======== DATA FOR PROCESSING

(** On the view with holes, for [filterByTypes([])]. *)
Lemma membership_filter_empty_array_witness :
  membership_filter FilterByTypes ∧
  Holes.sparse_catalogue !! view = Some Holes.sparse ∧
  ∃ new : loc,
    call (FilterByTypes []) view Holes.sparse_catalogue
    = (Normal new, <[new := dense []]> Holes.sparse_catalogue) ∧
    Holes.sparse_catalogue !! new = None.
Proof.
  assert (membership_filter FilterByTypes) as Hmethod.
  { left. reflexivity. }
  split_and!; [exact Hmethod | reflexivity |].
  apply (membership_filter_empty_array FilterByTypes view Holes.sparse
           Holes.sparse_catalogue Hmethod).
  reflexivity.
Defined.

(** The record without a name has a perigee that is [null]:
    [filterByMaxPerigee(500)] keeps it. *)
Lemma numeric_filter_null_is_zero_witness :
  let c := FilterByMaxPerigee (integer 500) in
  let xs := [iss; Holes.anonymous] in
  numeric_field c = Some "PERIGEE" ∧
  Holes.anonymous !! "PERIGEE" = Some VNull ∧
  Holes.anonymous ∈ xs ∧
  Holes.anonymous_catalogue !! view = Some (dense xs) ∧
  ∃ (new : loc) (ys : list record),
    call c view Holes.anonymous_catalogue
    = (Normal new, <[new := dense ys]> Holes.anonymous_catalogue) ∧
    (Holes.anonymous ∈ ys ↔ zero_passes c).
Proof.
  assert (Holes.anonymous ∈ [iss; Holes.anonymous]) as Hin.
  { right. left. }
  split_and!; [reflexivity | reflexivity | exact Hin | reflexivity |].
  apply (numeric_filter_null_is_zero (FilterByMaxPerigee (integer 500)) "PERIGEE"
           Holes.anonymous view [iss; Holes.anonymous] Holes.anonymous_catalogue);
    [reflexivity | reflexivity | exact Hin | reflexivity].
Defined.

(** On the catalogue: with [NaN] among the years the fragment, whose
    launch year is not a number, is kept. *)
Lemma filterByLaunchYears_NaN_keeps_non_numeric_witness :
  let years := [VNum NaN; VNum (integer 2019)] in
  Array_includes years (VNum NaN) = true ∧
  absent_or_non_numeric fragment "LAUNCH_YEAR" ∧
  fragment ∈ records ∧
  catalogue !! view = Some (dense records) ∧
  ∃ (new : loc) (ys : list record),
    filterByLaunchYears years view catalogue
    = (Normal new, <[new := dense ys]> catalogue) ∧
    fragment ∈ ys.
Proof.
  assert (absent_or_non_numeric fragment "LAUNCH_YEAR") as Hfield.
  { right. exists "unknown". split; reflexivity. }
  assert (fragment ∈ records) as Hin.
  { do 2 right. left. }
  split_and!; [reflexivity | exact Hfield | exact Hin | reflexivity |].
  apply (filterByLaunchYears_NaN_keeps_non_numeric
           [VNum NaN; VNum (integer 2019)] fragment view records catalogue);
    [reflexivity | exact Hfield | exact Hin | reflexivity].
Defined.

================
======== DATA FOR PROCESSING

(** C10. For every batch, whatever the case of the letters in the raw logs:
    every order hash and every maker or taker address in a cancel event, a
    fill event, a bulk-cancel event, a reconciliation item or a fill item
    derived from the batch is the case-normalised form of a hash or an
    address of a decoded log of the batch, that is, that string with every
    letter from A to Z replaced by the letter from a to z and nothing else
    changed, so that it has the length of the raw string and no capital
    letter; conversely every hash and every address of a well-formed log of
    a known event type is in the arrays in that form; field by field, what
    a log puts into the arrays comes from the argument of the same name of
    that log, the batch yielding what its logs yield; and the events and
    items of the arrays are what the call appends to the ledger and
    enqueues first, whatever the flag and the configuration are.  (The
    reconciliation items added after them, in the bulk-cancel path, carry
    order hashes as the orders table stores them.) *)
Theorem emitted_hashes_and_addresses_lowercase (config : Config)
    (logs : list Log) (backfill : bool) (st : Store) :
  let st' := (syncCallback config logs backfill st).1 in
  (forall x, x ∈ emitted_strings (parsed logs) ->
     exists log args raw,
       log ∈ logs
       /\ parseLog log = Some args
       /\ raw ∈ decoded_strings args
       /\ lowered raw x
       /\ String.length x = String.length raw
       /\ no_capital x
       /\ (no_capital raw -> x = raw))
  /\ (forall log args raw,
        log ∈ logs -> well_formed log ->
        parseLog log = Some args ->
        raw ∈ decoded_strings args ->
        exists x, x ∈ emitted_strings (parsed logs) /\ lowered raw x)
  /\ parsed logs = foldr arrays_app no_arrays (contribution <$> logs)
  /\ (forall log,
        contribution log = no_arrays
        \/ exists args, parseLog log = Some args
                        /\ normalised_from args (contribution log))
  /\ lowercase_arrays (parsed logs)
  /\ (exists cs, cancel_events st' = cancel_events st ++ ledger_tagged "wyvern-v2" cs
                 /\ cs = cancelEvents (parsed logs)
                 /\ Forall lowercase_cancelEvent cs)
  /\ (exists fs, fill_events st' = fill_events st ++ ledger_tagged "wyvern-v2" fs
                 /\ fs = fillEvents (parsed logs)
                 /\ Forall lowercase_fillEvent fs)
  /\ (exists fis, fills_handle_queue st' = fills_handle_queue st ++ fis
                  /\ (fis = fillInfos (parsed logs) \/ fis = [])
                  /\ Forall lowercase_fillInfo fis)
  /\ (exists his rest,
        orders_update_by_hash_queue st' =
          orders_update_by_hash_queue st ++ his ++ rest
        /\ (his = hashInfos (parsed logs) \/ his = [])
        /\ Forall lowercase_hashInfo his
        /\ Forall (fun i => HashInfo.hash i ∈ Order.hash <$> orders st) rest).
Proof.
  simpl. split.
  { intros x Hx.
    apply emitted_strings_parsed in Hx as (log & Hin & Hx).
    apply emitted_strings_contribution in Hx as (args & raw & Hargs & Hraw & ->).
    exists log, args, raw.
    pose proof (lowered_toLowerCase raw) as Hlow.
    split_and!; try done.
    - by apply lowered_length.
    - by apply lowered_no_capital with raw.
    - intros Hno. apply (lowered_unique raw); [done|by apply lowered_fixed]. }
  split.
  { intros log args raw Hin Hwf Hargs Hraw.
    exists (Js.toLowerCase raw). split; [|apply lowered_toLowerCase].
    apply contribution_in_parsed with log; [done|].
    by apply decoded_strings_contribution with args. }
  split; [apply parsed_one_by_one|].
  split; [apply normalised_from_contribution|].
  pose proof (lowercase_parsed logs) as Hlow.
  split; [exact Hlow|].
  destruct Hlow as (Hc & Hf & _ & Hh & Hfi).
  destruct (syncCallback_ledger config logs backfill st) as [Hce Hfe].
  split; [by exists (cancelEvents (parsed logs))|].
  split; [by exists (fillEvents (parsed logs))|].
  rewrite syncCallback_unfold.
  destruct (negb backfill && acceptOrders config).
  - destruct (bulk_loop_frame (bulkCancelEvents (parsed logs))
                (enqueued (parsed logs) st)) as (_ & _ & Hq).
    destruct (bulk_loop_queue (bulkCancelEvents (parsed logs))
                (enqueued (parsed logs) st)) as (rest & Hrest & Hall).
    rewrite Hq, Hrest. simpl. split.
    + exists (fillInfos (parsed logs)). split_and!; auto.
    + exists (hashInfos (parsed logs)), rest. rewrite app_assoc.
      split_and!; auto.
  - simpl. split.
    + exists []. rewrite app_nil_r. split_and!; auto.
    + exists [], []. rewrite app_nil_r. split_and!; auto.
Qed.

================

» ABOUT THIS TASK
Copy every line of the listing containing the string "rewrite".

» RESULT OF THE TASK
  rewrite syncCallback_unfold.
    rewrite Hq, Hrest. simpl. split.
    + exists (hashInfos (parsed logs)), rest. rewrite app_assoc.
    + exists []. rewrite app_nil_r. split_and!; auto.
    + exists [], []. rewrite app_nil_r. split_and!; auto.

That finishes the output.